EXERCISE DATA below:

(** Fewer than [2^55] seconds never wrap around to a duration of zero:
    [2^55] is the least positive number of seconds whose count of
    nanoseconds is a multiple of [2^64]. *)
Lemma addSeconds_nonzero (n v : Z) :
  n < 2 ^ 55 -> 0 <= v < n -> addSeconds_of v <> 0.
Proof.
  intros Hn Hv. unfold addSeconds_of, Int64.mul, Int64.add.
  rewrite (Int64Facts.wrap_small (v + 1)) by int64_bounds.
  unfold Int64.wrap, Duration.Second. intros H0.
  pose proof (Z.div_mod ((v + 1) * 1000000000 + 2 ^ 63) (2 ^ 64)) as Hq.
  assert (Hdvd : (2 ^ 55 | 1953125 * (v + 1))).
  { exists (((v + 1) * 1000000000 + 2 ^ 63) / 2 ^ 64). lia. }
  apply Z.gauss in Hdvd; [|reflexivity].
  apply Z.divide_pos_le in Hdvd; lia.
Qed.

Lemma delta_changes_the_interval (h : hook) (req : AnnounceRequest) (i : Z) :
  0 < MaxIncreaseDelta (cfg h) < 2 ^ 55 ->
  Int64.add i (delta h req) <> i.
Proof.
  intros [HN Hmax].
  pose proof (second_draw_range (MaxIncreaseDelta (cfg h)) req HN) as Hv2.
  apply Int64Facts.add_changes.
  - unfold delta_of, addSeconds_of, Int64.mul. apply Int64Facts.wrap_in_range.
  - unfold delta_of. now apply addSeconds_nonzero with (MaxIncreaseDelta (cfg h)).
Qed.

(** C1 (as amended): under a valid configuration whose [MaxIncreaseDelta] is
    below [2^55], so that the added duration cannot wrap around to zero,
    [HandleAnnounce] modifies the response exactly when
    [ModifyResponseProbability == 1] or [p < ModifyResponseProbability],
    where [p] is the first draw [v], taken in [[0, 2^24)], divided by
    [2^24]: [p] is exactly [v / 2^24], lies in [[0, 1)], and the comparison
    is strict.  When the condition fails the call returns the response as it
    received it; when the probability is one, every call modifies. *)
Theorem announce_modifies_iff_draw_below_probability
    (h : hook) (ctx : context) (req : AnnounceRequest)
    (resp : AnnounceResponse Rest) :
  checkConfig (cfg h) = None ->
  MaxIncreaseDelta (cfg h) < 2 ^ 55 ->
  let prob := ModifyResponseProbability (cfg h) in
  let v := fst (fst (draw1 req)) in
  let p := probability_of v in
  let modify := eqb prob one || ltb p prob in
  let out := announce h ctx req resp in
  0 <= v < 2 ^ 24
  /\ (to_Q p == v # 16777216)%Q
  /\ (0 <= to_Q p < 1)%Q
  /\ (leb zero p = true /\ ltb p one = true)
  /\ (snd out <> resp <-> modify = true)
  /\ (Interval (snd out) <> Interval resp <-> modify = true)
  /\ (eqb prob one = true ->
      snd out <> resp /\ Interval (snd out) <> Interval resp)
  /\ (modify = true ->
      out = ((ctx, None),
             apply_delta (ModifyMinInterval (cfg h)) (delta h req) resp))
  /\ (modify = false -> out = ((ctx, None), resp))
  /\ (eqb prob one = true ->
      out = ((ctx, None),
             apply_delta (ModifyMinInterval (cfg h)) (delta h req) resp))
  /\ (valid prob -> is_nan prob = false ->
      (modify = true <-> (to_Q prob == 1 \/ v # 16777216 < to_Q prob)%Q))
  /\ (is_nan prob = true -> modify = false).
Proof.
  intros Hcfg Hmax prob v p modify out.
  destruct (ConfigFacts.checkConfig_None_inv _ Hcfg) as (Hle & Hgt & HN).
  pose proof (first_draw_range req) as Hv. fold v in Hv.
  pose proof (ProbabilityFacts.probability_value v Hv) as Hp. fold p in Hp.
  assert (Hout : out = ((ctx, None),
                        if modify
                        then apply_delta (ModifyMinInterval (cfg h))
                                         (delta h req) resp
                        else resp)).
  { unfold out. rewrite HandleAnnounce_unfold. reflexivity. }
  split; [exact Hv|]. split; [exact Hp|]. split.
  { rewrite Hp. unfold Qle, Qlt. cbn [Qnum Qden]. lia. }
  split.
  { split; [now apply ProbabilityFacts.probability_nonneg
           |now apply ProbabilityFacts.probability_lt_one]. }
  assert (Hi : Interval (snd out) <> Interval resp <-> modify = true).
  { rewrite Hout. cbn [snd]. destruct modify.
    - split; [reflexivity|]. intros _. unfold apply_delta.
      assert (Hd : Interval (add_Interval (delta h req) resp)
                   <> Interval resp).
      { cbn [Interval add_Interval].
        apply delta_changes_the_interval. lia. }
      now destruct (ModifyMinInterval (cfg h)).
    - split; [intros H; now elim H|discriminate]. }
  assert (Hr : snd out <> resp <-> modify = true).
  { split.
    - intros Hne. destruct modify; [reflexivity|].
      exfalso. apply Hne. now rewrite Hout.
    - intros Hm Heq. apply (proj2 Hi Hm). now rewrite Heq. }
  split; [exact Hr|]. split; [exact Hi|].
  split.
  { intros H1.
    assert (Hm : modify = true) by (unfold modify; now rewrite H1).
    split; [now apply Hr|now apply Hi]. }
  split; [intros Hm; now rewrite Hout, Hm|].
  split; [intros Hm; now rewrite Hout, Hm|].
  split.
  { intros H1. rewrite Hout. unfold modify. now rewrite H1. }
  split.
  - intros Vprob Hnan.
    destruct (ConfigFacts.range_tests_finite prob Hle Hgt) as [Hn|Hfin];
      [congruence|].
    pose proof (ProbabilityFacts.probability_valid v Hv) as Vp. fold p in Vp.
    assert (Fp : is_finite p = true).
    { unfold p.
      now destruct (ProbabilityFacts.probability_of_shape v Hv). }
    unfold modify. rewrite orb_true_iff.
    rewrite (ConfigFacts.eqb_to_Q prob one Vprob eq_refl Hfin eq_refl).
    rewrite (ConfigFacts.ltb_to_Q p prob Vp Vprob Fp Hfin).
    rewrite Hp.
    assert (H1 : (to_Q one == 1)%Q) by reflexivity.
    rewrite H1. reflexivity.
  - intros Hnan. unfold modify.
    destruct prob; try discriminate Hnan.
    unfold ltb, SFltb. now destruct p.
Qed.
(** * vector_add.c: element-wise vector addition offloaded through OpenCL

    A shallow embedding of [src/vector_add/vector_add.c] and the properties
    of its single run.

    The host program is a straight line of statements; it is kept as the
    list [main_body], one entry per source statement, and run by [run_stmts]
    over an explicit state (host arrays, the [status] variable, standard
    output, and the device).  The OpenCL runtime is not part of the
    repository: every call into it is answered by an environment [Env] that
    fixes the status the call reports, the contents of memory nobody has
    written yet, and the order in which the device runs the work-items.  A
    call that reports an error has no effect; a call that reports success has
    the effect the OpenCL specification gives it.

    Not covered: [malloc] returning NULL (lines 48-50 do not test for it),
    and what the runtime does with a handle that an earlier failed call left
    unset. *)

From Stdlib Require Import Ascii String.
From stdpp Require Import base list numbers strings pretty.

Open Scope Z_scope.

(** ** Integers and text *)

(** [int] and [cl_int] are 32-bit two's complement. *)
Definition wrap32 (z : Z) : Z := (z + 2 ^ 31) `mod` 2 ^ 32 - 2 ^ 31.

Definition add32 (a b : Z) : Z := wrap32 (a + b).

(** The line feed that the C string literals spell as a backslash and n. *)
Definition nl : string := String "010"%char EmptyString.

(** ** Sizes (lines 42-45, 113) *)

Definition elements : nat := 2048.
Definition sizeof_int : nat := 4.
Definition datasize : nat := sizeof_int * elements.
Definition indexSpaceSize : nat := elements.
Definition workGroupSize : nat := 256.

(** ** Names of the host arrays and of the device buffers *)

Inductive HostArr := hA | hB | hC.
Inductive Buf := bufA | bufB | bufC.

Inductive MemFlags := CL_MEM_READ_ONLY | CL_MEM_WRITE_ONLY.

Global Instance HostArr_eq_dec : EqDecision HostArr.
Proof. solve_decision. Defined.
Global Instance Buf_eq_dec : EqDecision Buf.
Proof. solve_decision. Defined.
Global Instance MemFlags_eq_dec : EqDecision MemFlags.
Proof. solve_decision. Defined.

End of EXERCISE DATA.

### [TASK GOAL]
The answer must consist of every line in the records above that contains the word "false".

### [TASK RESULT]
  /\ (modify = false -> out = ((ctx, None), resp))
  /\ (valid prob -> is_nan prob = false ->
  /\ (is_nan prob = true -> modify = false).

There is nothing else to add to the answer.